*** Opening of EXERCISE DATA ***

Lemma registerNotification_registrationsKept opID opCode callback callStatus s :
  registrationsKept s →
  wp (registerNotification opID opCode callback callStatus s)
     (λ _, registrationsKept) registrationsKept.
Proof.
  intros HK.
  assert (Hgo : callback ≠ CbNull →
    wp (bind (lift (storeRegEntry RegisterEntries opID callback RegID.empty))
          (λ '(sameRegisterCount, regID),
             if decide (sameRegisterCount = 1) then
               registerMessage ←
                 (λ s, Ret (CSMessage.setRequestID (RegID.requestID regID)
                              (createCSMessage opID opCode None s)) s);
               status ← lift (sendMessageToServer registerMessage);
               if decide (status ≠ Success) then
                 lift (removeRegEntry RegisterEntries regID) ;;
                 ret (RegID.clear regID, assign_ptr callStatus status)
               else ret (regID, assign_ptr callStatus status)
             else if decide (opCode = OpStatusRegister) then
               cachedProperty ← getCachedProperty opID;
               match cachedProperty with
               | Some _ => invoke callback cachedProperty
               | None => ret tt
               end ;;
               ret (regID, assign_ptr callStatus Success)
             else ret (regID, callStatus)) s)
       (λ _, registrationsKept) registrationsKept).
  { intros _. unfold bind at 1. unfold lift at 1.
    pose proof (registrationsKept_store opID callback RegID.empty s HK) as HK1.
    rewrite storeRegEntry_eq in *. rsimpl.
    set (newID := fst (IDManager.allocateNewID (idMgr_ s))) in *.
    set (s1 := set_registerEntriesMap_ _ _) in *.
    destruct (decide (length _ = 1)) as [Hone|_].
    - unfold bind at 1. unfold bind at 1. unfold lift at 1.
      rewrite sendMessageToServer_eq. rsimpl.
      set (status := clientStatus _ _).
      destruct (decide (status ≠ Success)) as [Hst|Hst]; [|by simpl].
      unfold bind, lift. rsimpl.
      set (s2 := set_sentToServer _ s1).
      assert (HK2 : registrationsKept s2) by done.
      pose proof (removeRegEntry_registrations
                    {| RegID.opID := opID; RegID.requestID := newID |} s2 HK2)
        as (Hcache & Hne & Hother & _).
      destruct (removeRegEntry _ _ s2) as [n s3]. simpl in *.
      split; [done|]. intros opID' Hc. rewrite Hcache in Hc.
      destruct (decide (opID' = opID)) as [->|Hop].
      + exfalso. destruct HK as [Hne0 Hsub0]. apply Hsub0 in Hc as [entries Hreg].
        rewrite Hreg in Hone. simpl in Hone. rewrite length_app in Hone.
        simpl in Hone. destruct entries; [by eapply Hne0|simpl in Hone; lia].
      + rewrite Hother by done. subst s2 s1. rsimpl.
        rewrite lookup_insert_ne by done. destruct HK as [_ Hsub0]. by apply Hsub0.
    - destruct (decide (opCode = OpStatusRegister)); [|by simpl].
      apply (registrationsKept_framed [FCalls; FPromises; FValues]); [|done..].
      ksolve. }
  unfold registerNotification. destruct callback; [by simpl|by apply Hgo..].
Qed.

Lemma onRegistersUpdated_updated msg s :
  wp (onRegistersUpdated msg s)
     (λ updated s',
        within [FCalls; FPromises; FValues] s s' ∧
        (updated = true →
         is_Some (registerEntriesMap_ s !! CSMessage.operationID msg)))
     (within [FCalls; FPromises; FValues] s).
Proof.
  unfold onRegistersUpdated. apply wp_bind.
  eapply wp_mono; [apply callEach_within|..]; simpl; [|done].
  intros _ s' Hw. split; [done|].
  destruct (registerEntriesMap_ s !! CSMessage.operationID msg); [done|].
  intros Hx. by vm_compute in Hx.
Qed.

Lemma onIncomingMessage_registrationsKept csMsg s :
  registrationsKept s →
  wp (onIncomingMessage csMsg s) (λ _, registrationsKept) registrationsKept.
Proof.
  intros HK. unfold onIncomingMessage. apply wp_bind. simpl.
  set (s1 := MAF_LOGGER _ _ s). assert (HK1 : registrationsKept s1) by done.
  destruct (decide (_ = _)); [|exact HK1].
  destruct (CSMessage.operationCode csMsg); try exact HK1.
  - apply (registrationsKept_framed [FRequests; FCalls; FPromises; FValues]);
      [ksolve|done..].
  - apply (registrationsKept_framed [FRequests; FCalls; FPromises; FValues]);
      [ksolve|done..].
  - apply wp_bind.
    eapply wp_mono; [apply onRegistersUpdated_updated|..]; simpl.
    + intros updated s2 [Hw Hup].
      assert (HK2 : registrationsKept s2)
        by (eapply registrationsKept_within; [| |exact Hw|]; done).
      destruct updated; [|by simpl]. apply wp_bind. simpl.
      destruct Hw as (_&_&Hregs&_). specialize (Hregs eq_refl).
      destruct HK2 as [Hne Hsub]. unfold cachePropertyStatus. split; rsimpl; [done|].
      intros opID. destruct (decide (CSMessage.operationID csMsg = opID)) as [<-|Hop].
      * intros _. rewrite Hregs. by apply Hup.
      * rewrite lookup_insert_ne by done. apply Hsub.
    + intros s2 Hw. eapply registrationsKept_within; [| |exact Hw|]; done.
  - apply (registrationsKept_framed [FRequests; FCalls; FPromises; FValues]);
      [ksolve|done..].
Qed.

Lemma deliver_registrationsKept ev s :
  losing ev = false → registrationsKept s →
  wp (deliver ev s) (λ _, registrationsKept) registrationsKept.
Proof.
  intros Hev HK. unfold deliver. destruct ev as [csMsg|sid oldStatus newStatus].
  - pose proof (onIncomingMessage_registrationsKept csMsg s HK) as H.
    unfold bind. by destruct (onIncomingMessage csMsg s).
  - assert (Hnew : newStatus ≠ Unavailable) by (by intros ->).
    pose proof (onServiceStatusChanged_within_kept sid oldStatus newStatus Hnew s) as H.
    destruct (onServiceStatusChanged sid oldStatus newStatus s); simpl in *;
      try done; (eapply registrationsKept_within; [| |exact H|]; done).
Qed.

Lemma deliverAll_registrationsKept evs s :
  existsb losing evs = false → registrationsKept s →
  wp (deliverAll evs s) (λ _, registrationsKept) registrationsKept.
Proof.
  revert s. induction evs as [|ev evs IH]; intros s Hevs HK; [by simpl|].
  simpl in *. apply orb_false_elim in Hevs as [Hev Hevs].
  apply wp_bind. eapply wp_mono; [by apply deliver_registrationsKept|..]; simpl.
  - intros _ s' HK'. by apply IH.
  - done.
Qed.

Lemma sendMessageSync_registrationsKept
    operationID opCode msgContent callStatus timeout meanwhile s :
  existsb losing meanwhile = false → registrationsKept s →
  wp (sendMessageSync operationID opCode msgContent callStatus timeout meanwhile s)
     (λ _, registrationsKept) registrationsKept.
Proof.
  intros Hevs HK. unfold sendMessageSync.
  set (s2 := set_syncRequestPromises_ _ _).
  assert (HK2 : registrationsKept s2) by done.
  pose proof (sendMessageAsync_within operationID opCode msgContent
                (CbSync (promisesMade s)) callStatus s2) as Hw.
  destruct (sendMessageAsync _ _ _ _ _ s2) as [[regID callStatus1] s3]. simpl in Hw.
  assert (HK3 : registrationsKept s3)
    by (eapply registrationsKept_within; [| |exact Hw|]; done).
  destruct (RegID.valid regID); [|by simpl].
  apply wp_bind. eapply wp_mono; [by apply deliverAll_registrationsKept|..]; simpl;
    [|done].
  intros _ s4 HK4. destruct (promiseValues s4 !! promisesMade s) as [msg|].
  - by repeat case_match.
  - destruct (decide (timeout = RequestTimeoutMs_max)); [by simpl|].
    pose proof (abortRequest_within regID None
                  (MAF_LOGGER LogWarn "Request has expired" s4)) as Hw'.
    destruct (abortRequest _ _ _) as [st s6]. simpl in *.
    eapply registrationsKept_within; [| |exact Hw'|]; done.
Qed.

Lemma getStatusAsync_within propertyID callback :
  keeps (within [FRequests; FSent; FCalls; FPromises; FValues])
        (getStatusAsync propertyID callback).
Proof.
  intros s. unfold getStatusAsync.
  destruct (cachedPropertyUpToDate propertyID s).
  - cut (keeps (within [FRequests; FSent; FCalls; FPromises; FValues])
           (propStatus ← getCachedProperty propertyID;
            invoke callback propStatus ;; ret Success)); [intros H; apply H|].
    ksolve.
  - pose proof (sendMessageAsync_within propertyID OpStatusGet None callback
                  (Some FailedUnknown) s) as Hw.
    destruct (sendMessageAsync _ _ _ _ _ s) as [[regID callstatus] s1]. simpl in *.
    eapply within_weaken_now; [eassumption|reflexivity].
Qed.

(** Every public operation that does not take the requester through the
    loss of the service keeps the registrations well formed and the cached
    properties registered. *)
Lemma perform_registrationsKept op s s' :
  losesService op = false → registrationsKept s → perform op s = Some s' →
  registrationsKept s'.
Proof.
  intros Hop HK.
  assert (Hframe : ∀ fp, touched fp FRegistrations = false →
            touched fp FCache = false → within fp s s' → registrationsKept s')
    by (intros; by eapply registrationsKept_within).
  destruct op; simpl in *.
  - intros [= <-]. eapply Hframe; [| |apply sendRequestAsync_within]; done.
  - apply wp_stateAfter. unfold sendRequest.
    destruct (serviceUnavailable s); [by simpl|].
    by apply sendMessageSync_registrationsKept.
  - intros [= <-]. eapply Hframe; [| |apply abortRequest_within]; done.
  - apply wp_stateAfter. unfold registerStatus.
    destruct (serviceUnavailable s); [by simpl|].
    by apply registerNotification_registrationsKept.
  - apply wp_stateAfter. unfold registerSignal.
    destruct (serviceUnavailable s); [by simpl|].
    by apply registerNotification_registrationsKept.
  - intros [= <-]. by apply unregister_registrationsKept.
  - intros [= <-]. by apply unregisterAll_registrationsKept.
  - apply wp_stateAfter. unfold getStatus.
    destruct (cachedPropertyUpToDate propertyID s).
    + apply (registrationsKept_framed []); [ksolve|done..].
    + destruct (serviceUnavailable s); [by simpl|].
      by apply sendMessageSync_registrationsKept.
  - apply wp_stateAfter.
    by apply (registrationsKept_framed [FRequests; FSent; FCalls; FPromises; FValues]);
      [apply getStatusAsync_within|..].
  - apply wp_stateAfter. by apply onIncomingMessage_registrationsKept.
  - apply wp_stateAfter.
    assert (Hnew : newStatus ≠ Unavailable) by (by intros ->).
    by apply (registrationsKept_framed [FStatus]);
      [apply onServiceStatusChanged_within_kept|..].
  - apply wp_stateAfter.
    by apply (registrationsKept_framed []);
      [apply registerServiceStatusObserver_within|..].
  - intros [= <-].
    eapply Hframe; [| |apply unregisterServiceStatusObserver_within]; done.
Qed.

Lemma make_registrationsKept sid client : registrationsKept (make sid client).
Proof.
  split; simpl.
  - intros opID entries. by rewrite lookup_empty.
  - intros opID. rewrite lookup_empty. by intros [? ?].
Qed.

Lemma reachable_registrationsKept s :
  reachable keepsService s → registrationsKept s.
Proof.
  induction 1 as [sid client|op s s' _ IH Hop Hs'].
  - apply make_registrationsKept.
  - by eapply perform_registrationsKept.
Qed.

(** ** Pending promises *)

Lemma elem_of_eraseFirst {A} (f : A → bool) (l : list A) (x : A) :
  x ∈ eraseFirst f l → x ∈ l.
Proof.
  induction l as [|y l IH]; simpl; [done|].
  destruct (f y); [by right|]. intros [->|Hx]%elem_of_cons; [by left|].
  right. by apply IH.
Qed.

*** Close of EXERCISE DATA ***

▸ **YOUR ASSIGNMENT**
Take the line above containing "(** Every public", the line containing "[apply getStatusAsync_within|..].", and all lines in between, and copy them exactly without anything else.

▸ **RESPONSE TO THE TASK**
(** Every public operation that does not take the requester through the
    loss of the service keeps the registrations well formed and the cached
    properties registered. *)
Lemma perform_registrationsKept op s s' :
  losesService op = false → registrationsKept s → perform op s = Some s' →
  registrationsKept s'.
Proof.
  intros Hop HK.
  assert (Hframe : ∀ fp, touched fp FRegistrations = false →
            touched fp FCache = false → within fp s s' → registrationsKept s')
    by (intros; by eapply registrationsKept_within).
  destruct op; simpl in *.
  - intros [= <-]. eapply Hframe; [| |apply sendRequestAsync_within]; done.
  - apply wp_stateAfter. unfold sendRequest.
    destruct (serviceUnavailable s); [by simpl|].
    by apply sendMessageSync_registrationsKept.
  - intros [= <-]. eapply Hframe; [| |apply abortRequest_within]; done.
  - apply wp_stateAfter. unfold registerStatus.
    destruct (serviceUnavailable s); [by simpl|].
    by apply registerNotification_registrationsKept.
  - apply wp_stateAfter. unfold registerSignal.
    destruct (serviceUnavailable s); [by simpl|].
    by apply registerNotification_registrationsKept.
  - intros [= <-]. by apply unregister_registrationsKept.
  - intros [= <-]. by apply unregisterAll_registrationsKept.
  - apply wp_stateAfter. unfold getStatus.
    destruct (cachedPropertyUpToDate propertyID s).
    + apply (registrationsKept_framed []); [ksolve|done..].
    + destruct (serviceUnavailable s); [by simpl|].
      by apply sendMessageSync_registrationsKept.
  - apply wp_stateAfter.
    by apply (registrationsKept_framed [FRequests; FSent; FCalls; FPromises; FValues]);
      [apply getStatusAsync_within|..].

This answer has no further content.